Dec 07, 2023 - markets.businessinsider.com
Gary Gensler, the chairman of the Securities and Exchange Commission, has warned of the potential risks artificial intelligence (AI) could pose to financial markets. In an interview, he expressed concerns about the potential for bias in AI systems used for underwriting loans and insurance, and the need for robo-advisers to be programmed to prioritize the client's interests. Gensler also highlighted systemic risks, such as the potential for a "herding" effect if financial companies and investors all use the same AI tools, which could lead to financial instability.

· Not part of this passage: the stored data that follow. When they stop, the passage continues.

(** C10, as stated, fails on a store that holds a record without
    [usageCount]: against that record the comparator of [sort] gives
    [NaN], which [sort] reads as no order between the two, so the three
    records stay in the order of the directory, and [getByName] returns
    the skill used once although one of the same name used three times
    is stored. *)
Lemma getByName_not_most_used :
  store_ok mixed_files
  ∧ SkillStorage.readdir mixed_world = [seldom; draft; often]
  ∧ SkillStorage.list None mixed_world = [seldom; draft; often]
  ∧ SkillStorage.getByName "digest" mixed_world = Some seldom
  ∧ M365Skill.usageCount seldom = Num 1
  ∧ SkillStorage.get "id-2" mixed_world = Some often
  ∧ M365Skill.name often = Some "digest"
  ∧ M365Skill.usageCount often = Num 3.
Proof.
  split.
  - unfold store_ok, mixed_files. each_file ltac:(by repeat split; eauto).
  - split_and!; vm_compute; reflexivity.
Qed.

Example getByName_report :
  SkillStorage.getByName "report" sample_world = Some dailyReport.
Proof. vm_compute. reflexivity. Qed.

(** ** The invariant of the store *)

Lemma complete_or_not s : complete s ∨ ¬ complete s.
Proof.
  unfold complete.
  destruct (truthy (M365Skill.name s)); [|right; intros (? & _); done].
  destruct (truthy (M365Skill.description s));
    [|right; intros (_ & ? & _); done].
  destruct (truthy (M365Skill.code s)); [|right; intros (_ & _ & ? & _); done].
  destruct (M365Skill.category s) as [c|].
  - left. split_and!; eauto.
  - right. intros (_ & _ & _ & [c Hc]). discriminate Hc.
Qed.

Lemma store_ok_empty : store_ok ∅.
Proof. intros k s Hk. by rewrite lookup_empty in Hk. Qed.

Lemma store_ok_insert k s m :
  stored_ok k s → store_ok m → store_ok (<[k := s]> m).
Proof.
  intros Hs Hm k' s' Hk'. apply lookup_insert_Some in Hk' as [[<- <-] | [_ Hk']].
  - done.
  - by apply Hm.
Qed.

Lemma save_store_ok skill w :
  store_ok (files w) → store_ok (files (SkillStorage.save skill w).2).
Proof.
  intros Hok. destruct (complete_or_not skill) as [Hc | Hc].
  - destruct (truthy (M365Skill.id skill)) eqn:Hid.
    + destruct (M365Skill.id skill) as [k|] eqn:Hk; [|done].
      rewrite (save_existing skill w k Hk Hid Hc). cbn [snd files].
      apply store_ok_insert; [|done].
      destruct Hc as (Hn & Hd & Hcode & Hcat).
      destruct skill; simpl in *. subst. by repeat split.
    + rewrite (save_new skill w Hid Hc). cbn [snd files].
      apply store_ok_insert; [|done].
      destruct Hc as (Hn & Hd & Hcode & Hcat).
      unfold stored_ok, created.
      cbn [M365Skill.id M365Skill.name M365Skill.description M365Skill.code
           M365Skill.category].
      split_and!; first [done | apply truthy_uuid_text].
  - destruct (save_incomplete skill w Hc) as (s' & w' & -> & Hf & _).
    cbn [snd]. by rewrite Hf.
Qed.

Lemma delete_store_ok id w :
  store_ok (files w) → store_ok (files (SkillStorage.delete id w).2).
Proof.
  intros Hok. unfold SkillStorage.delete.
  destruct (files w !! id) eqn:Hid; [|done]. cbn [snd set_files files].
  intros k s Hk. apply lookup_delete_Some in Hk as [_ Hk]. by apply Hok.
Qed.

Lemma incrementUsage_store_ok id w :
  store_ok (files w) → store_ok (files (SkillStorage.incrementUsage id w).2).
Proof.
  intros Hok. unfold SkillStorage.incrementUsage.
  destruct (SkillStorage.get id w) as [s|]; [|done].
  pose proof (save_store_ok
                (M365Skill.set_usageCount (js_incr (M365Skill.usageCount s)) s)
                w Hok) as Hs.
  destruct (SkillStorage.save _ w) as [[s' r] w']. done.
Qed.

Lemma load_each_store_ok defs n w :
  store_ok (files w) → store_ok (files (load_each defs n w).2).
Proof.
  revert n w. induction defs as [|d rest IH]; intros n w Hok; [done|].
  cbn [load_each].
  destruct (match M365Skill.name d with
            | Some name =>
                if truthy (Some name) then SkillStorage.getByName name w
                else None
            | None => None
            end).
  - specialize (IH n w Hok). destruct (load_each rest n w) as [[? ?] ?]. done.
  - pose proof (save_store_ok d w Hok) as Hs.
    destruct (SkillStorage.save d w) as [[d' r] w'].
    specialize (IH (match r with Ok _ => S n | Throw _ => n end) w' Hs).
    destruct (load_each rest _ w') as [[? ?] ?]. done.
Qed.

Lemma loadBuiltinSkills_store_ok w :
  store_ok (files w) → store_ok (files (loadBuiltinSkills w).2).
Proof.
  intros Hok. unfold loadBuiltinSkills.
  pose proof (load_each_store_ok (BUILTIN_SKILLS w) 0 w Hok) as Hl.
  destruct (load_each (BUILTIN_SKILLS w) 0 w) as [[defs n] w']. done.
Qed.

Gensler further warned that reliance on a few dominant AI models could increase the likelihood of a financial crisis. He noted that the financial sector could become a "monoculture", with large parts of the industry relying on the same base data sets or models. This, he said, could lead to a situation where the market is driven off an inadvertent cliff due to the "herding effect".

Key takeaways:

  • SEC chief Gary Gensler warned of the risks artificial intelligence poses to financial markets, including the potential for bias in decision making.
  • He expressed concern about the 'herding' effect, where financial companies and investors all use the same few AI tools, leading to a lack of independent action.
  • Gensler warned that reliance on an AI model with biases and shortcomings could lead to financial instability, potentially driving the market off an inadvertent cliff.
  • He previously stated that the future financial crises will center around this technology due to the powerful economics around scale and networks.